Top of GIVEN RECORDS

(** Through the table of recent sends: a repeat writes nothing. *)
Lemma dedupe_do_spec k (m : M World uuid) w r w' :
  dedupe_do k m w = (r, w') →
  chat_tables (w_db w') = chat_tables (w_db w) ∨
  ∃ d r0 w1, m (with_dedupe d w) = (r0, w1) ∧ w_db w' = w_db w1 ∧ r = match r0 with Ok id => Ok (id, false) | Err e => Err e end.
Proof.
  unfold dedupe_do. rewrite bind_run; cbn [Now get]. rewrite bind_run; unfold Now, get; cbv beta iota.
  destruct (enter k (w_now w) (w_dedupe w)) as [[a|a] d]; rewrite bind_run; unfold modify at 1; cbv beta iota.
  - rewrite bind_run. unfold try. destruct (m (with_dedupe d w)) as [r0 w1] eqn:Hm.
    rewrite bind_run. unfold modify at 1. cbv beta iota.
    destruct r0 as [id|e]; intros Hrun; right; exists d, (match r with Ok p => Ok p.1 | Err e => Err e end), w1.
    + unfold mret, M_ret in Hrun. by simplify_eq.
    + rewrite bind_run in Hrun. unfold modify, throw in Hrun. by simplify_eq.
  - rewrite bind_run. unfold get. cbv beta iota. intros Hrun. left.
    destruct (outcome _ a) as [[id|e]|]; unfold mret, M_ret, throw in Hrun; by simplify_eq.
Qed.

(** What SendMessage left. *)
Lemma SendMessage_outcome (from : uuid) (inp : InCommingMessage) (w : World) (r : result uuid) (w' : World) :
  SendMessage from inp w = (r, w') →
  match r with
  | Err _ => chat_tables (w_db w') = chat_tables (w_db w)
  | Ok id => chat_tables (w_db w') = chat_tables (w_db w) ∨
             ∃ d, written from inp (with_dedupe d w) w' id
  end.
Proof.
  unfold SendMessage. case_decide as Hc.
  { intros Hs%send_spec. destruct r; [right|done]. exists (w_dedupe w). by destruct w. }
  destruct (uuid_parse (im_ClientMsgID inp)) as [cid|]; [|intros [= <- <-]; done].
  rewrite bind_run. destruct (dedupe_do _ _ w) as [r1 w1] eqn:Hd.
  assert (r = match r1 with Ok p => Ok p.1 | Err e => Err e end →
          match r with Err _ => chat_tables (w_db w1) = chat_tables (w_db w)
          | Ok id => chat_tables (w_db w1) = chat_tables (w_db w) ∨ ∃ d, written from inp (with_dedupe d w) w1 id end) as Hgoal.
  { intros ->. apply dedupe_do_spec in Hd as [Hd|(d & r0 & w2 & Hs%send_spec & Hdb & ->)].
    - destruct r1; auto.
    - destruct r0 as [id|e]; simpl in *; [right; exists d|by rewrite Hdb].
      unfold written in *. by rewrite Hdb. }
  destruct r1; intros [= <- <-]; by apply Hgoal.
Qed.

(** C3. A message reaches a chat only from someone who may write there: unless
    the call was a repeat that writes nothing, a successful SendMessage adds
    exactly one message, not empty, of at most 500 characters, stamped with the
    sender and the server's clock, replying only to a message of the same chat,
    and the friends (for a private message) or the group's members (for a group
    message) said in the world the call started in that the sender may write; a
    failed one adds nothing. *)
Theorem messages_need_access (from : uuid) (inp : InCommingMessage) (w : World) (r : result uuid) (w' : World) :
  SendMessage from inp w = (r, w') →
  match r with
  | Err _ => chat_tables (w_db w') = chat_tables (w_db w)
  | Ok id => chat_tables (w_db w') = chat_tables (w_db w) ∨
             ∃ d, written from inp (with_dedupe d w) w' id
  end.
Proof. apply SendMessage_outcome. Qed.

(** ** Retries *)

Lemma still_send from inp : still (send from inp).
Proof.
  unfold send, AddPrivate, AddPublic. quiet.
Qed.

(** A first attempt leaves its result in the table. *)
Lemma first_attempt_recorded k (m : M World uuid) w id b w1 :
  still m →
  d_m (w_dedupe w) !! k = None →
  dedupe_do k m w = (Ok (id, b), w1) →
  ∃ a, d_m (w_dedupe w1) !! k = Some a ∧
       d_heap (w_dedupe w1) !! a = Some (mk_dedupeEntry (Some (Ok id)) (w_now w)).
Proof.
  intros Hm Hnone. unfold dedupe_do. rewrite bind_run. unfold Now, get at 1. cbv beta iota.
  rewrite bind_run. unfold get at 1. cbv beta iota.
  assert (d_m (gc (w_now w) (w_dedupe w)) !! k = None) as Hgc.
  { destruct (d_m (gc _ _) !! k) eqn:He; [|done]. apply gc_shrinks in He. congruence. }
  unfold enter. cbv zeta. rewrite Hgc. cbv beta iota. rewrite bind_run. unfold modify at 1. cbv beta iota.
  rewrite bind_run. unfold try.
  match goal with |- context [m (with_dedupe ?d w)] => specialize (Hm (with_dedupe d w)); destruct (m (with_dedupe d w)) as [r0 w2] end.
  unfold process_view in Hm. simpl in Hm. injection Hm as _ Hd.
  rewrite bind_run. unfold modify at 1. cbv beta iota.
  destruct r0 as [id0|e].
  - intros [= <- _ <-]. exists (d_next (gc (w_now w) (w_dedupe w))). simpl. rewrite Hd. simpl.
    by rewrite lookup_insert_eq, lookup_alter_eq, lookup_insert_eq.
  - rewrite bind_run. by unfold modify, throw.
Qed.

(** Retrying is safe: when the first attempt of a client id succeeded, the
    same request sent again within DedupeWindow, even if the answer to the first
    was lost, gets the same message id and neither writes nor announces
    anything. *)
Theorem retry_is_safe (from cid id : uuid) (inp : InCommingMessage) (w w1 w2 : World) :
  uuid_parse (im_ClientMsgID inp) = Some cid →
  d_m (w_dedupe w) !! (from, cid) = None →
  SendMessage from inp w = (Ok id, w1) →
  w_dedupe w2 = w_dedupe w1 → roomy (w_dedupe w1) → w_now w2 - w_now w <= DedupeWindow →
  ∃ w3, SendMessage from inp w2 = (Ok id, w3) ∧ w_db w3 = w_db w2 ∧ w_log w3 = w_log w2.
Proof.
  intros Hcid Hnone Hsend Hd2 Hroom Hwin. unfold SendMessage in *.
  case_decide as Hempty; [by rewrite Hempty, uuid_parse_empty in Hcid|]. rewrite Hcid in *.
  apply bind_ok_inv in Hsend as ([id0 b] & w1' & Hdo & [= -> ->]).
  apply first_attempt_recorded in Hdo as (a & Ha & He); [|apply still_send|done].
  assert (d_m (gc (w_now w2) (w_dedupe w1)) !! ((from, cid) : dedupeKey) = Some a) as Hgc.
  { apply gc_keeps; [done..|]. unfold collectable. rewrite He. simpl. by apply expired_false. }
  rewrite bind_run. unfold dedupe_do. rewrite bind_run. unfold Now, get at 1. cbv beta iota.
  rewrite bind_run. unfold get at 1. cbv beta iota. rewrite Hd2. unfold enter. cbv zeta.
  pose proof (proj1 (gc_frame (w_now w2) (w_dedupe w1))) as Hheap.
  rewrite Hgc, Hheap, He. rewrite (proj2 (expired_false _ _)) by done. cbv beta iota.
  rewrite bind_run. unfold modify at 1. cbv beta iota. rewrite bind_run. unfold get at 1. cbv beta iota.
  unfold outcome. simpl. rewrite Hheap, He. simpl. by eexists.
Qed.
End sending.

(** * Who may see, change, delete and react to a message

    Every operation on an existing message starts with [authorizeMessage]; its
    specification is proved once and shared. *)

(** ** What a user can see *)

(** [me] may read private message [m]: one of its two participants. *)
Definition reads_private (me : uuid) (m : Message) : Prop :=
  pm_DeletedAt m = None ∧ (pm_FromID m = Some me ∨ pm_ToID m = Some me).

(** [me] may read group message [m]: a member since before it was sent. *)
Definition reads_group (me : uuid) (m : Groupmessage) (d : DB) : Prop :=
  gm_DeletedAt m = None ∧
  ∃ mt, member_table d !! (uuidBytes (gm_GroupID m), me) = Some mt ∧ m_JoinedAt mt <= gm_CreatedAt m.

(** The message an id stands for: private messages are looked up first. *)
Definition live_private (id : uuid) (d : DB) (m : Message) : Prop :=
  message d !! id = Some m ∧ pm_DeletedAt m = None.
Definition live_group (id : uuid) (d : DB) (m : Groupmessage) : Prop :=
  groupmessage d !! id = Some m ∧ gm_DeletedAt m = None ∧ ∀ p, ¬ live_private id d p.

Definition visible (me id : uuid) (d : DB) : Prop :=
  (∃ m, live_private id d m ∧ reads_private me m) ∨ (∃ m, live_group id d m ∧ reads_group me m d).

Section messages.
Context {ulib : UuidLib} {gm : GroupMembership} {fc : FriendChecker} {cs : ChatService} {collab : Collaborators}.

Definition private_ref (m : Message) : messageRef :=
  mk_messageRef TypePrivate (uuidBytes (pm_FromID m)) (uuidBytes (pm_ToID m)) uuid_nil (pm_CreatedAt m).
Definition group_ref (m : Groupmessage) : messageRef :=
  mk_messageRef TypePublic (uuidBytes (gm_FromID m)) uuid_nil (uuidBytes (gm_GroupID m)) (gm_CreatedAt m).

(** [LocateMessage] finds the live message, or fails. *)
Lemma locate_spec id w r w' :
  LocateMessage id w = (r, w') →
  match r with
  | Ok ref => (∃ m, live_private id (w_db w) m ∧ ref = private_ref m) ∨ (∃ m, live_group id (w_db w) m ∧ ref = group_ref m)
  | Err e => e = ErrInfra ∨ e = ErrMessageNotFound
  end.
Proof.
  unfold LocateMessage. rewrite bind_run. unfold try.
  destruct (query (PrivateMessageParticipants id) w) as [r1 w1] eqn:H1.
  apply query_cases in H1 as [(fs & d & H1 & ->)|(-> & fs & ->)].
  2: { rewrite bool_decide_false by done. cbn [negb]. unfold throw. intros [= <- _]. by left. }
  assert (d = w_db w ∧ match r1 with
          | Ok (f, t, at_) => ∃ m, live_private id (w_db w) m ∧ f = pm_FromID m ∧ t = pm_ToID m ∧ at_ = pm_CreatedAt m
          | Err e => e = ErrNoRows ∧ ∀ p, ¬ live_private id (w_db w) p end) as [-> Hp].
  { unfold PrivateMessageParticipants, live_private in *. destruct (message (w_db w) !! id) as [m|]; [|naive_solver].
    destruct (bool_decide _) eqn:Hd; simplify_eq; (split; [done|]).
    - apply bool_decide_eq_true in Hd. by exists m.
    - apply bool_decide_eq_false in Hd. naive_solver. }
  destruct r1 as [[[f t] at_]|e].
  { destruct Hp as (m & Hm & -> & -> & ->). intros [= <- <-]. left. by exists m. }
  destruct Hp as [-> Hno]. rewrite bool_decide_true by done. cbn [negb].
  rewrite bind_run. unfold missing. rewrite bind_run. unfold try.
  destruct (query (GroupMessageGroup id) _) as [r2 w2] eqn:H2.
  apply query_cases in H2 as [(fs' & d & H2 & ->)|(-> & fs' & ->)].
  2: { rewrite decide_False by done. intros [= <- _]. by left. }
  simpl in H2. unfold GroupMessageGroup in H2. destruct (groupmessage (w_db w) !! id) as [m|] eqn:Hm.
  2: { simplify_eq. rewrite decide_True by done. intros [= <- _]. by right. }
  destruct (bool_decide _) eqn:Hd; simplify_eq.
  - apply bool_decide_eq_true in Hd. intros [= <- <-]. right. exists m. by split.
  - rewrite decide_True by done. intros [= <- _]. by right.
Qed.

Lemma uuidBytes_some (o : option uuid) u : u ≠ uuid_nil → u = uuidBytes o ↔ o = Some u.
Proof. intros Hu. destruct o as [v|]; simpl; [naive_solver|]. split; [done|by intros [=]]. Qed.

Lemma other_side_private me m other :
  me ≠ uuid_nil → other_side me (private_ref m) = Some other →
  (pm_FromID m = Some me ∧ other = uuidBytes (pm_ToID m)) ∨ (pm_ToID m = Some me ∧ other = uuidBytes (pm_FromID m)).
Proof.
  intros Hme. unfold other_side. simpl. case_decide as H1; [|case_decide as H2; [|done]].
  - apply uuidBytes_some in H1; naive_solver.
  - apply uuidBytes_some in H2; naive_solver.
Qed.

Lemma other_side_hidden me m :
  me ≠ uuid_nil → pm_DeletedAt m = None → ¬ reads_private me m → other_side me (private_ref m) = None.
Proof.
  intros Hme Hd Hno. unfold other_side, reads_private in *. simpl.
  case_decide as H1; [apply uuidBytes_some in H1; tauto|].
  case_decide as H2; [apply uuidBytes_some in H2; tauto|done].
Qed.

(** The join time of a member, as [JoinedAt] reports it. *)
Lemma joined_spec g u w r w' :
  JoinedAt g u w = (r, w') →
  match r with
  | Ok t => ∃ mt, member_table (w_db w) !! (g, u) = Some mt ∧ t = m_JoinedAt mt
  | Err e => e = ErrInfra ∨ e = ErrNotAuthorized ∧ member_table (w_db w) !! (g, u) = None
  end.
Proof.
  unfold JoinedAt, missing. rewrite bind_run. unfold try. destruct (query _ w) as [r1 w1] eqn:H1.
  apply query_cases in H1 as [(fs & d & H1 & ->)|(-> & fs & ->)].
  2: { rewrite decide_False by done. intros [= <- _]. by left. }
  unfold GroupJoinedAt in H1. destruct (member_table (w_db w) !! (g, u)) as [mt|] eqn:Hmt; simplify_eq.
  - intros [= <- <-]. eauto.
  - rewrite decide_True by done. intros [= <- _]. by right.
Qed.

Lemma untouched_Locate id : untouched (LocateMessage id).
Proof.
  assert (∀ A (q : M DB A) alt, read_only q → untouched (missing alt (query q))) as Hm.
  { intros A q alt Hq. apply untouched_bind; [auto with world|]. intros []; auto with world. }
  unfold LocateMessage. apply untouched_bind.
  - apply untouched_try, untouched_query. intros d r d'. unfold PrivateMessageParticipants. repeat case_match; by intros [= _ <-].
  - intros [[[f t] at_]|e]; [auto with world|]. destruct (negb _); [auto with world|].
    apply untouched_bind; [|auto with world]. apply Hm. intros d r d'. unfold GroupMessageGroup.
    repeat case_match; by intros [= _ <-].
Qed.

(** [authorizeMessage] lets through exactly those who may read the message; with
    [requireFriends], in a private chat, only friends. *)
Lemma authorize_spec me id b w r w' :
  me ≠ uuid_nil → authorizeMessage me id b w = (r, w') →
  match r with
  | Ok (ref, others) =>
      (∃ m other w1, live_private id (w_db w) m ∧ reads_private me m ∧ ref = private_ref m ∧ others = [other] ∧
         other_side me ref = Some other ∧ w_db w1 = w_db w ∧ (b = true → (frd_AreFriends me other w1).1 = Ok true)) ∨
      (∃ m members w1, live_group id (w_db w) m ∧ reads_group me m (w_db w) ∧ ref = group_ref m ∧
         others = without me members ∧ w_db w1 = w_db w ∧ (grp_Members (uuidBytes (gm_GroupID m)) w1).1 = Ok members)
  | Err e => ¬ visible me id (w_db w) →
      e = ErrInfra ∨ e = ErrMessageNotFound ∨ ∃ g w1, w_db w1 = w_db w ∧ (grp_Members g w1).1 = Err e
  end.
Proof.
  intros Hme. unfold authorizeMessage. rewrite bind_run.
  destruct (LocateMessage id w) as [[ref|e] w1] eqn:Hloc; pose proof (untouched_Locate _ _ _ _ Hloc) as Hdb;
    apply locate_spec in Hloc.
  2: { intros [= <- <-] _. tauto. }
  destruct Hloc as [(m & Hm & ->)|(m & Hm & ->)].
  - rewrite decide_True by done. destruct (other_side me (private_ref m)) as [other|] eqn:Ho.
    2: { intros [= <- <-] _. by right; left. }
    assert (reads_private me m) as Hr.
    { destruct Hm as [_ Hd]. split; [done|]. apply other_side_private in Ho as [[? _]|[? _]]; auto. }
    assert (visible me id (w_db w)) as Hv by (left; eauto).
    destruct b; [|intros [= <- <-]; left; by exists m, other, w1].
    rewrite bind_run. destruct (frd_AreFriends me other w1) as [[ok|e] w2] eqn:Hf.
    2: { intros [= <- <-] Hno. done. }
    destruct ok; intros [= <- <-]; [|done]. left. exists m, other, w1. by rewrite Hf.
  - rewrite decide_False by done. rewrite bind_run. simpl ref_Group.
    destruct (grp_Members (uuidBytes (gm_GroupID m)) w1) as [[members|e] w2] eqn:Hg.
    2: { intros [= <- <-] _. right; right. exists (uuidBytes (gm_GroupID m)), w1. by rewrite Hg. }
    apply (quiet_run _ _ _ _ (quiet_Members _)) in Hg as Hq. destruct Hq as [(_ & _ & _ & _ & Hmt)%tables_eq _].
    destruct (slices_contains members me) eqn:Hin; cbn [negb]; [|intros [= <- <-] _; by right; left].
    rewrite bind_run. unfold try. destruct (JoinedAt _ me w2) as [r3 w3] eqn:Hj. apply joined_spec in Hj.
    rewrite Hmt, Hdb in Hj. destruct r3 as [t|e].
    + destruct Hj as (mt & Hmt1 & ->). change (ref_CreatedAt (group_ref m)) with (gm_CreatedAt m).
      destruct (gm_CreatedAt m <? m_JoinedAt mt) eqn:Hlt; intros [= <- <-].
      * intros _. by right; left.
      * right. exists m, members, w1. rewrite Hg. split_and!; try done.
        split; [apply Hm|]. exists mt. apply Z.ltb_ge in Hlt. done.
    + destruct Hj as [->|[-> _]]; [rewrite decide_False by done|rewrite decide_True by done]; intros [= <- <-]; auto.
Qed.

Bottom of GIVEN RECORDS

TASK GOAL:
Lines in the data that hold "visible" must be located and copied.

REPLY TO THE EXERCISE:
Definition visible (me id : uuid) (d : DB) : Prop :=
  | Err e => ¬ visible me id (w_db w) →
    assert (visible me id (w_db w)) as Hv by (left; eauto).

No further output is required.